Et le défilé continue de truands et de journaliers jusqu'à révocation de la noce et de l'enterrement d'un notable.

C'est la raffe et le sang des ancêtres de Caux
Se roulant aux alcools des soirs dominicaux.

Le morceau entier est de ce ton ; moins tragiques que les compagnons de François Villon, plus proches de Mathurin Régnier et de Saint-Amant, tous ces personnages sont doués d'une vie forte et sanguine ; sans croire outre mesure aux fables de Gobineau, il est permis de supposer qu'un peu de l'âme des vikings, pirates, buveurs et prompts aux querelles sanglantes, les anime encore ; et c'est la même âme aventureuse qui les entraîna du Nord à la Méditerranée Orientale et qui inspira peut-être à M. Charles Boulen le Voyage à travers les couleurs locales, exode d'un Normand très attaché aux glèbes natales vers les pays inconnus dont il garde la nostalgie spirituelle.

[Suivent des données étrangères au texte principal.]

(** * One Observability Demo: incident orchestrator and metrics query gateway

    A shallow embedding of the Python sources

      - devops-agent/src/event_processor.py
      - devops-agent/src/workflow_engine.py
      - prometheus-mcp-server/src/query_translator.py
      - prometheus-mcp-server/src/prometheus_client.py
      - prometheus-mcp-server/src/insight_generator.py
      - prometheus-mcp-server/src/server.py
      - devops-agent/src/integrations/prometheus_mcp.py
      - devops-agent/src/integrations/kubernetes_client.py

    followed by the properties of the specification that are stated about
    them.  Python values are dynamically typed; they are embedded in the
    type [pyval].  Code that can raise returns [res], whose [Raise] carries
    the exception.  Characters are the 256 values of [ascii], read as the
    code points 0..255.  A [float] is an IEEE 754 binary64 number with its
    rounding arithmetic; an [int] is unbounded. *)

From Stdlib Require Import List String Ascii Bool Arith ZArith QArith Lia.
From Stdlib Require Import DecimalString Permutation SpecFloat.
Import ListNotations.

#[local] Set Warnings "-register-all".

Local Close Scope Q_scope.
Local Open Scope nat_scope.
Local Open Scope list_scope.
Local Open Scope string_scope.

(* ===================================================================== *)
(** * Part I.  Definitions                                                *)
(* ===================================================================== *)

(** ** Exceptions and the error monad *)

Module Py.

Inductive exn : Type :=
| TypeError (msg : string)
| AttributeError (msg : string)
| KeyError (key_repr : string)     (* carries repr(key) *)
| IndexError (msg : string)
| ValueError (msg : string)
| OverflowError (msg : string)
| RegexError (msg : string)        (* re.error, or a pattern outside the modelled syntax *)
| AdapterError (msg : string)      (* anything an external adapter raises *)
| ZeroDivisionError (msg : string).

Inductive res (A : Type) : Type :=
| Ok (a : A)
| Raise (e : exn).
Arguments Ok {A} a.
Arguments Raise {A} e.

Definition bind {A B} (m : res A) (k : A -> res B) : res B :=
  match m with
  | Ok a => k a
  | Raise e => Raise e
  end.

Definition is_ok {A} (m : res A) : bool :=
  match m with Ok _ => true | Raise _ => false end.

End Py.
Import Py.

Notation "x <- m ;; k" := (bind m (fun x => k))
  (at level 61, m at next level, right associativity).
Notation "' pat <- m ;; k" := (bind m (fun x => match x with pat => k end))
  (at level 61, pat pattern, m at next level, right associativity).

(** ** Strings: the operations of [str] that the sources use *)

Module Str.

Definition code (c : ascii) : nat := nat_of_ascii c.

(** [c.lower()] on one character. *)
Definition lower_char (c : ascii) : ascii :=
  let n := code c in
  if (((65 <=? n) && (n <=? 90))
      || ((192 <=? n) && (n <=? 222) && negb (n =? 215)))%nat
  then ascii_of_nat (n + 32) else c.

(** [s.lower()] *)
Fixpoint lower (s : string) : string :=
  match s with
  | EmptyString => EmptyString
  | String c s' => String (lower_char c) (lower s')
  end.

(** [c.isspace()], which is also the class [\s] of [re] on [str] patterns. *)
Definition isspace (c : ascii) : bool :=
  let n := code c in
  (((9 <=? n) && (n <=? 13)) || ((28 <=? n) && (n <=? 32))
   || (n =? 133) || (n =? 160))%nat.

(** [sub in s] for two strings. *)
Fixpoint contains (sub s : string) : bool :=
  if prefix sub s then true
  else match s with
       | EmptyString => false
       | String _ s' => contains sub s'
       end.

(** [any(k in s for k in ks)] *)
Definition contains_any (ks : list string) (s : string) : bool :=
  existsb (fun k => contains k s) ks.

(** [sep.join(parts)] *)
Fixpoint join (sep : string) (parts : list string) : string :=
  match parts with
  | [] => ""
  | [p] => p
  | p :: rest => p ++ sep ++ join sep rest
  end.

(** [s[:n]] for [n >= 0] *)
Fixpoint take (n : nat) (s : string) : string :=
  match n, s with
  | S n', String c s' => String c (take n' s')
  | _, _ => ""
  end.

Fixpoint rev_acc (s acc : string) : string :=
  match s with
  | EmptyString => acc
  | String c s' => rev_acc s' (String c acc)
  end.
Lemma save_then_load `{!PlatformLaws P} iv r w :
  json_clean r = true -> truthy r = true ->
  exists w',
    saveTokens this iv Written r w = (Ok true, w') /\
    file w' = Some (JSON_text (envelope this (VStr (hex iv)) (JSON_text r))) /\
    loadTokens this w' = (Ok r, w').
Proof.
  intros Hclean Htrue.
  eexists. split; [ | split].
  - apply saveTokens_written, JSON_stringify_clean, Hclean.
  - reflexivity.
  - rewrite (loadTokens_envelope this (VStr (hex iv)) r); auto.
    now rewrite Htrue.
Qed.

Lemma well_formed_clean r : well_formed r -> json_clean r = true /\ truthy r = true.
Proof. intros (a & rt & e & _ & _ & ->). split; reflexivity. Qed.

(** C6.  Round trip of the store: for every well-formed credential record
    [r], [saveTokens(r)] succeeds on a disk that accepts the write, and
    whenever [saveTokens(r)] has returned [true] the [loadTokens()] that
    follows returns a record equal to [r]. *)
Theorem save_load_roundtrip `{!PlatformLaws P} iv r w :
  well_formed r ->
  (exists w', saveTokens this iv Written r w = (Ok true, w')) /\
  (forall disk w',
      saveTokens this iv disk r w = (Ok true, w') ->
      loadTokens this w' = (Ok r, w')).
Proof.
  intros Hwf. destruct (well_formed_clean r Hwf) as [Hclean Htrue].
  destruct (save_then_load iv r w Hclean Htrue) as (w1 & Hsave & _ & Hload).
  split; [eauto | ].
  intros disk w' Hsaved.
  destruct disk as [ | | n].
  - rewrite Hsave in Hsaved. inversion Hsaved; subst. exact Hload.
  - pose proof (saveTokens_refused this iv NotOpened r w) as Hno.
    rewrite Hsaved in Hno. now specialize (Hno ltac:(discriminate)).
  - pose proof (saveTokens_refused this iv (Torn n) r w) as Hno.
    rewrite Hsaved in Hno. now specialize (Hno ltac:(discriminate)).
Qed.

(** C7.  [loadTokens()] returns [null] when the token file does not exist,
    returns [null] when the file holds content that does not parse or does
    not decrypt, and on every content whatsoever returns a value without
    throwing and without changing the state. *)
Theorem load_absent_or_garbage :
  (forall w, file w = None -> loadTokens this w = (Ok VNull, w)) /\
  (forall w content,
      file w = Some content -> unreadable this content ->
      loadTokens this w = (Ok VNull, w)) /\
  (forall w, exists v, loadTokens this w = (Ok v, w)).
Proof.
  split; [ | split].
  - intros w Hfile.
    unfold loadTokens, try_catch, bind, get_world. now rewrite Hfile.
  - intros w content Hfile Hbad.
    unfold loadTokens, try_catch, bind, get_world, lift. rewrite Hfile.
    unfold unreadable in Hbad. unfold JSON_parse_or_throw at 1.
    destruct (JSON_parse content) as [e | ]; [ | reflexivity].
    replace (decrypt this e) with VNull; [reflexivity | ].
    unfold decrypt.
    destruct (get_prop e "encrypted") as [data | ]; [ | reflexivity].
    destruct (decipher_update_final this data) as [text | ]; [ | reflexivity].
    unfold JSON_parse_or_throw. now rewrite Hbad.
  - apply loadTokens_total.
Qed.

Lemma decrypt_ignores_iv iv iv' rest :
  decrypt this (VObj (("iv", iv) :: rest)) =
  decrypt this (VObj (("iv", iv') :: rest)).
Proof. reflexivity. Qed.

(** C10.  Decryption does not use the stored initialization vector: after a
    record [r] that JSON represents exactly has been saved, replacing the
    [iv] property of the stored envelope by any other JSON value, with the
    [encrypted] property left as it is, still makes [loadTokens()] return
    [r]. *)
Theorem load_ignores_stored_iv `{!PlatformLaws P} iv other r w :
  json_clean r = true -> truthy r = true -> json_clean other = true ->
  exists w',
    saveTokens this iv Written r w = (Ok true, w') /\
    file w' = Some (JSON_text (envelope this (VStr (hex iv)) (JSON_text r))) /\
    let tampered :=
      with_file (JSON_text (envelope this other (JSON_text r))) w' in
    loadTokens this tampered = (Ok r, tampered).
Proof.
  intros Hclean Htrue Hother.
  destruct (save_then_load iv r w Hclean Htrue) as (w' & Hsave & Hfile & _).
  exists w'. split; [exact Hsave | split; [exact Hfile | ]].
  simpl. rewrite (loadTokens_envelope this other r); auto.
  now rewrite Htrue.
Qed.

(** C4 (what the code does).  [encrypt] draws an initialization vector and
    returns it in the [iv] property, but the ciphertext is the same
    whatever vector was drawn: two encryptions of the same data under the
    same key give the same [encrypted] property. *)
Theorem ciphertext_independent_of_iv iv1 iv2 data :
  encrypted_field (encrypt this iv1 data) =
  encrypted_field (encrypt this iv2 data).
Proof.
  unfold encrypt. now destruct (JSON_stringify data).
Qed.

End StoreClaims.

(** ** The callback handler *)

Ltac run :=
  unfold bind, try_catch, lift, ret, throw, get_world, log,
    set_codeVerifier, axios_post, posted in *;
  simpl in *.

Ltac run_save :=
  match goal with
  | |- context [saveTokens ?s ?iv ?d ?r ?w] =>
      let saved := fresh "saved" in
      let content := fresh "content" in
      let Hsave := fresh "Hsave" in
      destruct (saveTokens_total s iv d r w) as (saved & content & Hsave);
      rewrite Hsave
  end.

Section ServerFacts.
Context `{P : Platform}.
Variable env : config.
Variable tokenStorage : SecureTokenStorage.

(1) Vatte : boue. — Cacheux, chasseur, ici conducteur. — Bottines, garniture de paille pour ne pas blesser le cou de pied. — Hourdé, crotté. — Halédaci, qui vit avec peine en travaillant. — Clenque, basse. — Piaucé, déchiré. — Les cheveux en chassier, assez longs pour faire des tamis. — En carcaillot, tombant sur le pied. — Rapsauder, vagabonder. — Gigasse, géant. — Adlési, négligent, fainéant. — Alapias, A la peau, enfants. — Les Grands Capias, les gendarmes. — Déculotté, séparé de biens. — Raffe, race.

Pierre Quillard, « Les poèmes », Mercure de France, 1er février 1907, p. 498-499.